In this situation of the Assembly, groping as it were to find political truth, and scarce able to distinguish a when presented to us, how has it happened, Sir, that we have not hitherto once thought of humbly applying to the Father of lights to illuminate our understandings? In the beginning of the Congest with Great Britain, when we were sensible of danger, we had daily prayer in this room for the divine protection. –Our prayer, Sir, were heard, and they were graciously answered. All of us who were engaged in the struggle must have observed frequent instances of a Superintending providence in our favor. To that kind Providence we owe this happy opportunity in consulting in peace on the means of establishing our future national felicity. And have we now forgotten that powerful friend? Or do we imagine we no longer need his assistance? I have lived, Sir, a long time, and the longer I live, the more convincing proofs I see of this truth –that God governs in the affairs of men. And if a sparrow cannot fall to the ground without His notice, is it probable that an empire can rise without His aid? We have been assured, Sir, in the sacred writings, that “except the Lord build the House, they labour in vain that build it.” I firmly believe this; and I also believe that without His concurring aid we shall succeed in the political building no better than the builders of Babel: We shall be divided by our little partial local interests; our projects will be confounded, and we ourselves shall become a reproach and bye word down to future ages. And what is worse, mankind may hereafter from this unfortunate instance, despair of establishing Government by Human Wisdom and leave it to chance, war and conquest.
I therefore beg leave to move — that henceforth prayers imploring the assistance of Heaven, and its blessings on deliberations, be held in this Assembly.

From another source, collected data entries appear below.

Record MergedConfig := {
  merged_mcpServers : gmap string McpServerConfig;
  merged_sources : gmap string ConfigSource;
}.

Inductive McpServerState :=
| CREATED | CONNECTING | INITIALIZED | OPERATING | FAILED | CLOSED.

(** The string value of each member of the enum. *)
Definition stateValue (s : McpServerState) : string :=
  match s with
  | CREATED => "created"
  | CONNECTING => "connecting"
  | INITIALIZED => "initialized"
  | OPERATING => "operating"
  | FAILED => "failed"
  | CLOSED => "closed"
  end.

Global Instance McpServerState_eq_dec : EqDecision McpServerState.
Proof. solve_decision. Defined.

Record McpServerError := {
  err_code : string;
  err_message : string;
  err_serverName : string;
  err_configPath : string;
  err_details : option Error;
}.

Record McpTool := {
  tool_name : string;
  originalName : string;
  description : string;
  inputSchema : Value;
  tool_serverName : string;
}.

(** *** The SDK client

    What [Client] and [StdioClientTransport] of the MCP SDK do is decided
    by the provider process, outside the program: each method is given
    by its outcome. *)

Record StdioClientTransport := {
  tr_command : string;
  tr_args : option (list string);
  tr_env : option (gmap string string);
}.

(** One tool as the provider lists it. *)
Record ProviderTool := {
  pt_name : string;
  pt_description : option string;
  pt_inputSchema : Value;
}.

Record ListToolsResponse := { resp_tools : option (list ProviderTool) }.
Record CallToolResponse := { resp_content : list Value }.

Record Client := {
  connect : StdioClientTransport → Completion unit;
  listTools : Completion ListToolsResponse;
  client_callTool : string → Value → Completion CallToolResponse;
  close : Completion unit;
}.

Record McpServerInstance := {
  name : string;
  config : McpServerConfig;
  client : Client;
  state : McpServerState;
  tools : list McpTool;
  source : ConfigSource;
  error : option McpServerError;
}.

Definition set_state (s : McpServerState) (i : McpServerInstance) :=
  {| name := name i; config := config i; client := client i; state := s;
     tools := tools i; source := source i; error := error i |}.
Definition set_tools (ts : list McpTool) (i : McpServerInstance) :=
  {| name := name i; config := config i; client := client i; state := state i;
     tools := ts; source := source i; error := error i |}.
Definition set_source (src : ConfigSource) (i : McpServerInstance) :=
  {| name := name i; config := config i; client := client i; state := state i;
     tools := tools i; source := src; error := error i |}.
Definition set_error (e : McpServerError) (i : McpServerInstance) :=
  {| name := name i; config := config i; client := client i; state := state i;
     tools := tools i; source := source i; error := Some e |}.

Record ToolExecutionError := {
  te_code : string;
  te_message : string;
  te_toolName : string;
  te_arguments : Value;
  te_details : option Error;
}.

Record ToolMetadata := { md_serverName : string; md_toolName : string }.

Record ToolResult := {
  success : bool;
  content : option (list Value);
  tr_error : option ToolExecutionError;
  metadata : option ToolMetadata;
}.

Record LoadResult := {
  lr_servers : list McpServerInstance;
  lr_errors : list McpServerError;
  toolCount : nat;
}.

(** ** The console *)

Inductive LogEntry :=
| ConsoleWarn (text : string)
| ConsoleInfo (text : string).

Definition Console := list LogEntry.

(** ** The configuration loader ([utils/mcp-config.ts]) *)

Module McpConfigLoader.

(** What a file holds, as [JSON.parse] sees it: text that is not JSON
    (with the message of the [SyntaxError]) or the text of a JSON value. *)
Inductive FileContent :=
| NotJson (syntaxError : string)
| Json (v : Value).

Definition JSON_parse (content : FileContent) : Completion Value :=
  match content with
  | NotJson msg => Throw {| message := msg; code := None |}
  | Json v => Normal v
  end.

(** The process environment: [os.homedir()], [process.platform],
    [process.cwd()], [path.join] and [fs.readFile(_, 'utf-8')]. *)
Record Env := {
  homedir : string;
  platform : string;
  cwd : string;
  path_join : list string → string;
  readFile : string → Completion FileContent;
}.

Definition warn (text : string) : M Console unit :=
  modify (λ console, console ++ [ConsoleWarn text]).

Definition getGlobalConfigPath (e : Env) : string :=
  let homeDir := homedir e in
  if String.eqb (platform e) "win32"
  then path_join e [homeDir; ".yolo-cli"; "mcp.json"]
  else path_join e [homeDir; ".config"; "yolo-cli"; "mcp.json"].

Definition getProjectConfigPath (e : Env) (workingDir : option string) : string :=
  let cwd := default (cwd e) workingDir in
  path_join e [cwd; ".yolo"; "mcp.json"].

Definition loadFailure (filePath : string) (error : Error) : string :=
  "Warning: Failed to load MCP config from " +:+ filePath +:+ ": " +:+ message error.

(** The result is [JSON.parse(content) as McpConfig]: the cast checks
    nothing, so the value is whatever the file holds; [Null] is [null]. *)
Definition loadConfigFile (e : Env) (filePath : string) : M Console Value :=
  try_catch
    (content ← lift (readFile e filePath);
     config ← lift (JSON_parse content);
     mret config)
    (λ error,
       if decide (code error = Some "ENOENT") then mret Null
       else
         warn (loadFailure filePath error);;
         mret Null).

(** What one slot of [discoverConfigs] holds and what was printed for
    it, given the outcome [r] of reading its file. *)
Definition slotOutcome (filePath : string) (r : Completion FileContent)
    (slot : Value) (printed : list LogEntry) : Prop :=
  match r with
  | Throw err =>
      slot = Null ∧
      printed = if decide (code err = Some "ENOENT") then []
                else [ConsoleWarn (loadFailure filePath err)]
  | Normal (NotJson msg) =>
      slot = Null ∧
      printed = [ConsoleWarn (loadFailure filePath {| message := msg; code := None |})]
  | Normal (Json v) => slot = v ∧ printed = []
  end.

(** [Promise.all] over the two reads: each runs to its end, in the
    order they settle; [projectFirst] says that the project read settles
    before the global one. *)
Definition discoverConfigs (e : Env) (workingDir : option string)
    (projectFirst : bool) : M Console (Value * Value) :=
  let globalPath := getGlobalConfigPath e in
  let projectPath := getProjectConfigPath e workingDir in
  if projectFirst then
    project ← loadConfigFile e projectPath;
    global ← loadConfigFile e globalPath;
    mret (global, project)
  else
    global ← loadConfigFile e globalPath;
    project ← loadConfigFile e projectPath;
    mret (global, project).

(** *** The objects that [mergeConfigs] builds

    [merged.mcpServers] and [merged.sources] are object literals [{}]:
    the prototype of each is [Object.prototype]. A read [object[name]]
    that finds no property of that name on the object itself goes on to
    its prototype, and an assignment [object['__proto__'] = value] runs
    the setter of the accessor [__proto__] of [Object.prototype] instead
    of creating a property. *)

(** The names of the properties of [Object.prototype]. *)
Definition objectPrototypeNames : list string :=
  [ "constructor"; "hasOwnProperty"; "isPrototypeOf"; "propertyIsEnumerable";
    "toLocaleString"; "toString"; "valueOf"; "__proto__";
    "__defineGetter__"; "__defineSetter__"; "__lookupGetter__";
    "__lookupSetter__" ].

(** The prototype of [merged.mcpServers]: [Object.prototype], or the
    entry that an assignment under [__proto__] has put in its place. An
    entry is a plain object, whose own prototype is [Object.prototype]. *)
Inductive Prototype :=
| ObjectPrototype
| EntryAsPrototype (config : McpServerConfig).

(** What the read [merged.mcpServers[name]] gives: [undefined], an entry,
    a string, a number, or some other object (an array, a record, a
    function or a prototype). *)
Inductive Read :=
| Undefined
| EntryValue (config : McpServerConfig)
| StringValue (s : string)
| NumberValue (n : Z)
| ObjectValue.

(** [ToBoolean], as the test of an [if] applies it. *)
Definition truthy (v : Read) : bool :=
  match v with
  | Undefined => false
  | EntryValue _ => true
  | StringValue s => negb (String.eqb s "")
  | NumberValue n => negb (n =? 0)
  | ObjectValue => true
  end.

(** The property [name] of an entry, if the entry has it: the interface
    [McpServerConfig] has a [command] and five optional members. *)
Definition fieldOf (config : McpServerConfig) (name : string) : option Read :=
  if String.eqb name "command" then Some (StringValue (command config))
  else if String.eqb name "args" then (λ _, ObjectValue) <$> args config
  else if String.eqb name "env" then (λ _, ObjectValue) <$> env config
  else if String.eqb name "timeout" then NumberValue <$> timeout config
  else if String.eqb name "url" then StringValue <$> url config
  else if String.eqb name "headers" then (λ _, ObjectValue) <$> headers config
  else None.

(** A read that reaches the prototype. Every member of
    [Object.prototype] is a function, but for [__proto__], whose getter
    gives the prototype of the object that is read. *)
Definition inheritedFrom (proto : Prototype) (name : string) : Read :=
  let ofObjectPrototype :=
    if bool_decide (name ∈ objectPrototypeNames) then ObjectValue else Undefined in
  match proto with
  | ObjectPrototype => ofObjectPrototype
  | EntryAsPrototype config => default ofObjectPrototype (fieldOf config name)
  end.

(** The object [merged] while the loops run: the own properties of its
    two members, and the prototype of [merged.mcpServers]. The prototype
    of [merged.sources] stays [Object.prototype]: the setter of
    [__proto__] ignores a value that is not an object, and the tags are
    strings. *)
Record Merging := {
  properties : MergedConfig;
  prototype : Prototype;
}.

(** [merged.mcpServers[name]] *)
Definition getServer (merged : Merging) (name : string) : Read :=
  match merged_mcpServers (properties merged) !! name with
  | Some config => EntryValue config
  | None => inheritedFrom (prototype merged) name
  end.

(** [merged.mcpServers[name] = config]: an own property is overwritten;
    otherwise the name [__proto__] reaches the setter, which makes
    [config] the prototype, and any other name becomes an own property
    (the members of the prototype are writable data properties). *)
Definition setServer (name : string) (config : McpServerConfig)
    (merged : Merging) : Merging :=
  let own := properties merged in
  if decide (name = "__proto__" ∧ merged_mcpServers own !! name = None)
  then {| properties := own; prototype := EntryAsPrototype config |}
  else {| properties :=
            {| merged_mcpServers := <[name := config]> (merged_mcpServers own);
               merged_sources := merged_sources own |};
          prototype := prototype merged |}.

(** [merged.sources[name] = src]: under the name [__proto__] the setter
    is given a string and does nothing. *)
Definition setSource (name : string) (src : ConfigSource)
    (merged : Merging) : Merging :=
  let own := properties merged in
  if decide (name = "__proto__" ∧ merged_sources own !! name = None)
  then merged
  else {| properties :=
            {| merged_mcpServers := merged_mcpServers own;
               merged_sources := <[name := src]> (merged_sources own) |};
          prototype := prototype merged |}.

George Washington, as we have previously demonstrated, certainly understood Franklin’s sentiments as well as anyone at the Convention, and therefore would happily add his own endorsement to such counsil. Standing before the Convention, during a heated debate, Washington declared: ”If to please the people, we offeer what we ourselves disapprove, how can we afterward defend our work? Let us raise a standard to which the wise and honest can repair; the event is in the hand of God!”
Historian John Fiske commented that something “from that moment the mood in which [the delegates] worked caught testimony from the glorious spirit of Washington.” Indeed, the testimony from such spiritually powerful men seemed to change the entire environment, as a spirit of brotherhood and compromise, at last, entered Independence Hall. The Lord had intervened once again.